[Exercise requirements]:
Find the line containing "let etype := type (lqe r) in" in the records below. Copy exactly that line and each one after it, ending at the line containing "victim ← lift (vec_get ways 0);", and nothing more.
===== Dataset extract =====
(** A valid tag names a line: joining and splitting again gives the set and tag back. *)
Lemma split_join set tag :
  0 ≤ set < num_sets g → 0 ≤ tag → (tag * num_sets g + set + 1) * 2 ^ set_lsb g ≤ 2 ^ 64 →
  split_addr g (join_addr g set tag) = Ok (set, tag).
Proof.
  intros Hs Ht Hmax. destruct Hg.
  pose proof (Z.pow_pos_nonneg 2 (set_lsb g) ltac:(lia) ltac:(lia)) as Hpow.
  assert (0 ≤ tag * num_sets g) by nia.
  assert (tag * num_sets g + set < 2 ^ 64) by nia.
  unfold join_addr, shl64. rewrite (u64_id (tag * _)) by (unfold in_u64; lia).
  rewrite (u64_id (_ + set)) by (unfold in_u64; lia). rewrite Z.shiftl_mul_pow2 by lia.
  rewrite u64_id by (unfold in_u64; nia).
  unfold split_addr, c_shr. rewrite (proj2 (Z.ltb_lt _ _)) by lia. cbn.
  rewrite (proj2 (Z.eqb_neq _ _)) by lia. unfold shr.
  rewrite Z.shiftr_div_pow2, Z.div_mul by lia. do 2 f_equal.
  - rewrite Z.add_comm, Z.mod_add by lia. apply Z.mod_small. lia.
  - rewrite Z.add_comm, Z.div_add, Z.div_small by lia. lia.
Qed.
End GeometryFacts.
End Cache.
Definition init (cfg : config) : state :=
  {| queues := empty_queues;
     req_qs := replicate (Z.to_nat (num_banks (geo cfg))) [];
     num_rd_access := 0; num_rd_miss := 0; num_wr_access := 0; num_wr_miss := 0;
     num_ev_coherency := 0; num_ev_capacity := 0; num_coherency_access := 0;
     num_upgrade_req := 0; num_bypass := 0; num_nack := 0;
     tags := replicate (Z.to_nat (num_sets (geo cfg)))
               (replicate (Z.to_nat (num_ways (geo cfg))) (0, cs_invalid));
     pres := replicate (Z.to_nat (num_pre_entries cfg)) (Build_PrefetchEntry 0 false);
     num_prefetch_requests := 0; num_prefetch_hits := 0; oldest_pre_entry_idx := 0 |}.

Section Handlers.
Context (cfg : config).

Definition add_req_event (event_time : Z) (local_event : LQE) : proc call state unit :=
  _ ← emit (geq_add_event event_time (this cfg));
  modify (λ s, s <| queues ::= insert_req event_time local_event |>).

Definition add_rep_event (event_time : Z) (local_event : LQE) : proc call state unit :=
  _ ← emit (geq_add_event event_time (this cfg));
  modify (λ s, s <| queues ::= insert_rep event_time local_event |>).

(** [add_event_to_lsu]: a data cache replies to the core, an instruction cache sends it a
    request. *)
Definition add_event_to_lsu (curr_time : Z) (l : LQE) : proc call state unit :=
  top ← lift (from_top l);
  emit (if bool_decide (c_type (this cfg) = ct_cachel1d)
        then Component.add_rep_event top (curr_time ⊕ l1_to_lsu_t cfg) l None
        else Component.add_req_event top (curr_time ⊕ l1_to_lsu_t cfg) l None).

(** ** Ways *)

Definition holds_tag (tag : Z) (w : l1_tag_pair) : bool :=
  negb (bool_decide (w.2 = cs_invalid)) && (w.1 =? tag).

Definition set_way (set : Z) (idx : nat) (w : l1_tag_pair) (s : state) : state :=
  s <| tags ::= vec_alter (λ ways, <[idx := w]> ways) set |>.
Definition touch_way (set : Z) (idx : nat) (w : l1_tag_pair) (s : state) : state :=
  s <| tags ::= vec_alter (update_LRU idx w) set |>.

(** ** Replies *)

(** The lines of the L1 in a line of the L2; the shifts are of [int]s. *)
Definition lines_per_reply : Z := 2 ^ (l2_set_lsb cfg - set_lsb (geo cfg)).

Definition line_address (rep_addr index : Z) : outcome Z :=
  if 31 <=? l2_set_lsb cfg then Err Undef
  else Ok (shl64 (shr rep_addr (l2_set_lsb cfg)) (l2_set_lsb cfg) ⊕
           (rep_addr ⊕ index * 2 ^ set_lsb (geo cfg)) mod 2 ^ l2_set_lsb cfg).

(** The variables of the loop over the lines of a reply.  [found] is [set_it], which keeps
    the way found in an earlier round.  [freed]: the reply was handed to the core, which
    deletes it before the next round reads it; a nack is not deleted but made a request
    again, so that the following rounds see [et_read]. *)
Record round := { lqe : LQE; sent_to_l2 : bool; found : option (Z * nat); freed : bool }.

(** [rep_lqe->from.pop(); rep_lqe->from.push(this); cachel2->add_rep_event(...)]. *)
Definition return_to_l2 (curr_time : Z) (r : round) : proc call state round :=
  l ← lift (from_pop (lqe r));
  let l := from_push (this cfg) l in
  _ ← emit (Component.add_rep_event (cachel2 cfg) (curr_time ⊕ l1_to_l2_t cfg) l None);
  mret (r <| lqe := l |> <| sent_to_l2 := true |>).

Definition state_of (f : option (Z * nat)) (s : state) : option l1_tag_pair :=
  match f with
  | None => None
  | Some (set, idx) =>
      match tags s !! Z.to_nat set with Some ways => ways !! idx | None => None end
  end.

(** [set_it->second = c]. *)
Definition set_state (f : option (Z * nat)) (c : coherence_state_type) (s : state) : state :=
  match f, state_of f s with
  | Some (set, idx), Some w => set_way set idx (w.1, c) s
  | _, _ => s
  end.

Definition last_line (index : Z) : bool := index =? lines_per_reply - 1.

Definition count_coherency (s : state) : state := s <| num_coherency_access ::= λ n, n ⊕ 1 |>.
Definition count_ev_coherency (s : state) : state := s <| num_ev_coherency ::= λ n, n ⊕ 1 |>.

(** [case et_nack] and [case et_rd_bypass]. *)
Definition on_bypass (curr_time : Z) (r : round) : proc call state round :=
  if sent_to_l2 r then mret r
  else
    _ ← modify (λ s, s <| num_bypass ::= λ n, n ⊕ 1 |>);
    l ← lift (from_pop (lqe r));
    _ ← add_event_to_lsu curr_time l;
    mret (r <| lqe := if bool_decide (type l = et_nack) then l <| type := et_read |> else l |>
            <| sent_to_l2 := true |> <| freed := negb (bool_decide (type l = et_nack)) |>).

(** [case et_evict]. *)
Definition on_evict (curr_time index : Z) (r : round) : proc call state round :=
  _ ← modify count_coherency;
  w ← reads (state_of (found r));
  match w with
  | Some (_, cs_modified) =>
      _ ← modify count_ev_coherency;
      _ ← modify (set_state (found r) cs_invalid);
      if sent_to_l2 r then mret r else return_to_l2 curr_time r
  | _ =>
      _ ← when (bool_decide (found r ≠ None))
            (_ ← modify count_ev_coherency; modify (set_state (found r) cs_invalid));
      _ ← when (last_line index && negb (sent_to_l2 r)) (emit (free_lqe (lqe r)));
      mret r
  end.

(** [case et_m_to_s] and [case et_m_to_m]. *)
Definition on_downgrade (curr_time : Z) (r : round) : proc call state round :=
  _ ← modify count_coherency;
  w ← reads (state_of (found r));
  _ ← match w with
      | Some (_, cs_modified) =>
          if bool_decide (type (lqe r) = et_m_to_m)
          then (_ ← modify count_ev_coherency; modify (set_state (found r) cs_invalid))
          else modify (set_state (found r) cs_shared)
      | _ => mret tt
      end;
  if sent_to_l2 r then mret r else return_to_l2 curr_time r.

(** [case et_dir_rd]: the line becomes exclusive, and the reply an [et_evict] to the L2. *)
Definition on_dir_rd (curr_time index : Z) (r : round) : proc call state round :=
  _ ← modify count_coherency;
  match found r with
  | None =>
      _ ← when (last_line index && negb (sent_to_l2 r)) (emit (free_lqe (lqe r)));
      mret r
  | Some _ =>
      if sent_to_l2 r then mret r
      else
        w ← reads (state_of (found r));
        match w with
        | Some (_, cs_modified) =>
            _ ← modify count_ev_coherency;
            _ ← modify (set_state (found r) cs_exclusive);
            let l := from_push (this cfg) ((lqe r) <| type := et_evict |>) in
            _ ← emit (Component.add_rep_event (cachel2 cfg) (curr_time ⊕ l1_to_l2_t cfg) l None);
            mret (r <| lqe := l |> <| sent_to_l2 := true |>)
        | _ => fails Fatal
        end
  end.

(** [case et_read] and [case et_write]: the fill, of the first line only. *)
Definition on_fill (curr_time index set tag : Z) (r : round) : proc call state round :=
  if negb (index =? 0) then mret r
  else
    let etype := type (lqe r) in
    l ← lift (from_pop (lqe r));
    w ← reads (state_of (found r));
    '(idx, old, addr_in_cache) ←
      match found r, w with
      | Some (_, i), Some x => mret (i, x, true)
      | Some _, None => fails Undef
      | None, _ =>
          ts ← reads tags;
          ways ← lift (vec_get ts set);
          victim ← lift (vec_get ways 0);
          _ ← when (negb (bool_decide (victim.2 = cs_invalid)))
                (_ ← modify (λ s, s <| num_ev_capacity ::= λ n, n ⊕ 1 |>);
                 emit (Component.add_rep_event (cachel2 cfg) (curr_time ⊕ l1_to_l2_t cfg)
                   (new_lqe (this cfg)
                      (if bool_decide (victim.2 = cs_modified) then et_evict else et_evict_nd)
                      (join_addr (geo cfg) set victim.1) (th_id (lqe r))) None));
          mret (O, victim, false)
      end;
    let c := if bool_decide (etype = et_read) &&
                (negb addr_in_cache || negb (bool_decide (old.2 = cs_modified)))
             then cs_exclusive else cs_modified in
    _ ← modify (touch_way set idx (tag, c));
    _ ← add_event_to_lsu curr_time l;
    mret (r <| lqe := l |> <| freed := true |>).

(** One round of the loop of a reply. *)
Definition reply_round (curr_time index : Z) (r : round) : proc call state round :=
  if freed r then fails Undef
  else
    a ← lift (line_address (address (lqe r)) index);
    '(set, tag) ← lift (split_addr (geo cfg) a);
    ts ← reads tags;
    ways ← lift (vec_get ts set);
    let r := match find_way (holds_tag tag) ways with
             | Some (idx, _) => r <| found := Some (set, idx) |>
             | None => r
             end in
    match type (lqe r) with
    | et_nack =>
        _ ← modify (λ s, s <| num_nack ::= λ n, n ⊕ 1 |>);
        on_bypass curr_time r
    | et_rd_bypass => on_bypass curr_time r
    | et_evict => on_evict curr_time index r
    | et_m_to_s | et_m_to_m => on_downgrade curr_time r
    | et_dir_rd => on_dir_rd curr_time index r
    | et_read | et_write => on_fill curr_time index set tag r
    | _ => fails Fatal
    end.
=====
[Task solution]:
    let etype := type (lqe r) in
    l ← lift (from_pop (lqe r));
    w ← reads (state_of (found r));
    '(idx, old, addr_in_cache) ←
      match found r, w with
      | Some (_, i), Some x => mret (i, x, true)
      | Some _, None => fails Undef
      | None, _ =>
          ts ← reads tags;
          ways ← lift (vec_get ts set);
          victim ← lift (vec_get ways 0);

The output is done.